[Data items]
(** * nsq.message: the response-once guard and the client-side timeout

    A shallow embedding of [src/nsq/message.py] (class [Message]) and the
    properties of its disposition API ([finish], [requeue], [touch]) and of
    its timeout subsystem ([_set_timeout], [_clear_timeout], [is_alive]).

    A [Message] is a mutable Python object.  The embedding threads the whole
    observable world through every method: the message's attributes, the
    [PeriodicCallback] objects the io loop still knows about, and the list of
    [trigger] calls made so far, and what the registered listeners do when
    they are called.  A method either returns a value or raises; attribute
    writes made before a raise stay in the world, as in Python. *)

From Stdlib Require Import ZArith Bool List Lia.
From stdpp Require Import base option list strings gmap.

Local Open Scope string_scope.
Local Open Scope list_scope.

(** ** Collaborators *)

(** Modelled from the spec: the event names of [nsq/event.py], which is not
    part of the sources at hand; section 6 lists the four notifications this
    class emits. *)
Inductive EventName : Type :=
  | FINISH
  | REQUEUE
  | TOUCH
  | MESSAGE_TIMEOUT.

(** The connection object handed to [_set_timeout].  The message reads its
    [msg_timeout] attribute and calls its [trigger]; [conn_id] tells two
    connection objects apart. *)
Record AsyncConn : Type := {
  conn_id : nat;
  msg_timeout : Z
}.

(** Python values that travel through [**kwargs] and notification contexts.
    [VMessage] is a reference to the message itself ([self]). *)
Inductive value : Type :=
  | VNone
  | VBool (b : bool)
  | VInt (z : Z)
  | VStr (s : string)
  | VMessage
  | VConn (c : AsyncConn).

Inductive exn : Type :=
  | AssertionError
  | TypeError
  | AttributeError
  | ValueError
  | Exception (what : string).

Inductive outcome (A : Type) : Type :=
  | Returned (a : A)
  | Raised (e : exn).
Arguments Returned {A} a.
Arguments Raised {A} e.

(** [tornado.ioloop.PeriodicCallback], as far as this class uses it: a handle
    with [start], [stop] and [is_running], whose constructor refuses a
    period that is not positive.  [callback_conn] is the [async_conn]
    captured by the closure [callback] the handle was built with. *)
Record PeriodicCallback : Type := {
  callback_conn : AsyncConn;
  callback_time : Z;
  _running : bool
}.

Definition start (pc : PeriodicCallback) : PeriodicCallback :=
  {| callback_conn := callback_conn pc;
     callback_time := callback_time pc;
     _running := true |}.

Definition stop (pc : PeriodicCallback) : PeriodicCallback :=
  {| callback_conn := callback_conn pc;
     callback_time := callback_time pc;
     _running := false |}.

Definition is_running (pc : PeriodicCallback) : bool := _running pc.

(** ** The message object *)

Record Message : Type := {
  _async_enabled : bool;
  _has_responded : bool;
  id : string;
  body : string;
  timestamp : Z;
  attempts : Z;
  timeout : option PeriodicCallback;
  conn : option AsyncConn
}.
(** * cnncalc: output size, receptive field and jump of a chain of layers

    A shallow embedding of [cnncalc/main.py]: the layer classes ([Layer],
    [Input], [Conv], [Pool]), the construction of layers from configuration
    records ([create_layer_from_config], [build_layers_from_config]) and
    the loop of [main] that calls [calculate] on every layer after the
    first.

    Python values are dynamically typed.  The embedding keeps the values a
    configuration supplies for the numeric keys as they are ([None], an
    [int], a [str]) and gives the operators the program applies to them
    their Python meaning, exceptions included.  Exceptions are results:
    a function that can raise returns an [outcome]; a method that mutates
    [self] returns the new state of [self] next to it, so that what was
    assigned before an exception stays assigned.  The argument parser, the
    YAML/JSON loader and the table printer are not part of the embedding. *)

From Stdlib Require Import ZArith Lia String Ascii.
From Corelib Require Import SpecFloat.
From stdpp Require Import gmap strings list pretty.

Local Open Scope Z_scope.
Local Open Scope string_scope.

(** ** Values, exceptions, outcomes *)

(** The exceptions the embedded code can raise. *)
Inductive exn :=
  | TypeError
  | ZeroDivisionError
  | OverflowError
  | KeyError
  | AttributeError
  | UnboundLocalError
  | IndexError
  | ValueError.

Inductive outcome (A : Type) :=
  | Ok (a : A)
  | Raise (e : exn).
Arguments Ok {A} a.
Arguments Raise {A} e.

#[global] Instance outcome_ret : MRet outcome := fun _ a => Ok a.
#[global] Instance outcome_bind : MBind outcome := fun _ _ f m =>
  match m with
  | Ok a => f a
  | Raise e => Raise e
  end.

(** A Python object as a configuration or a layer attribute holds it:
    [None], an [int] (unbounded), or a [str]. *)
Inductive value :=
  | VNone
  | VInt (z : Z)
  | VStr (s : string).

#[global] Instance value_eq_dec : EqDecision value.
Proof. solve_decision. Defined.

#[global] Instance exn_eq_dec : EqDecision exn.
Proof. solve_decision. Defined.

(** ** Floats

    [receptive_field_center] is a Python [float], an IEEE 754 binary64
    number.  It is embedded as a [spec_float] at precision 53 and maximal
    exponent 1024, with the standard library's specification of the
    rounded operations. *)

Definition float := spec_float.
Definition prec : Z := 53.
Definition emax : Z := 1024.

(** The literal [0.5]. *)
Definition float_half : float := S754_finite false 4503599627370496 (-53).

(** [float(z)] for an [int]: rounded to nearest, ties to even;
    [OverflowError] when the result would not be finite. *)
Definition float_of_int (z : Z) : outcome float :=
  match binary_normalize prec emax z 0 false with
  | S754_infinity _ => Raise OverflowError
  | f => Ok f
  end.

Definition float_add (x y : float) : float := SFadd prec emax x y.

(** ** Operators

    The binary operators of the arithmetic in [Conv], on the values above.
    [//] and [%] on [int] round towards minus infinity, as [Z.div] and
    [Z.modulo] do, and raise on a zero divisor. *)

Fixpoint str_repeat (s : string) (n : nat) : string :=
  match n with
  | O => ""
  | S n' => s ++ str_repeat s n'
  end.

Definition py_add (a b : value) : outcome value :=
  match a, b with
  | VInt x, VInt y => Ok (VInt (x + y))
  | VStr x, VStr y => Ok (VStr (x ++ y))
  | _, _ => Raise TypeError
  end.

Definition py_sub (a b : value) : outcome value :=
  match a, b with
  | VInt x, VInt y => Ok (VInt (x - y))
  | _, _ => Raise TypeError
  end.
--
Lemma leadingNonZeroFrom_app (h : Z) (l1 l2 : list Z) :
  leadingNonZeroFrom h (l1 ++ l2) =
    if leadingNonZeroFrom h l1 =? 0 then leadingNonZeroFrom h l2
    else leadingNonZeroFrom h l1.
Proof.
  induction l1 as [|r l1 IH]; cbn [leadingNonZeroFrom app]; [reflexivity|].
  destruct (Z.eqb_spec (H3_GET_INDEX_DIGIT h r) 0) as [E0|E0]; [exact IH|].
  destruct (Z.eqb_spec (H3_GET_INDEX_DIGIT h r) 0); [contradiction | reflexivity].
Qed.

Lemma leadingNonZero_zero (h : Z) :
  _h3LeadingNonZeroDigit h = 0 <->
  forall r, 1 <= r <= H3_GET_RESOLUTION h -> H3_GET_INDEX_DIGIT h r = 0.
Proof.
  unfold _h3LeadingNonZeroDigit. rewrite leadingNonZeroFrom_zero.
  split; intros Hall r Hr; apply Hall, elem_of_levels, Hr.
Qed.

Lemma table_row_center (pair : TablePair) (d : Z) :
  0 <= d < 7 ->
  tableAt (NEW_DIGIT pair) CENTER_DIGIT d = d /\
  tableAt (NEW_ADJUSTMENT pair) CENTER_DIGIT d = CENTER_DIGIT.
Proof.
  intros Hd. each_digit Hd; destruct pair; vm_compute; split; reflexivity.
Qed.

• About this exercise
Every line above that has the string "Require" needs to be copied.

• Reply
From Stdlib Require Import ZArith Bool List Lia.
From stdpp Require Import base option list strings gmap.
From Stdlib Require Import ZArith Lia String Ascii.
From Corelib Require Import SpecFloat.
From stdpp Require Import gmap strings list pretty.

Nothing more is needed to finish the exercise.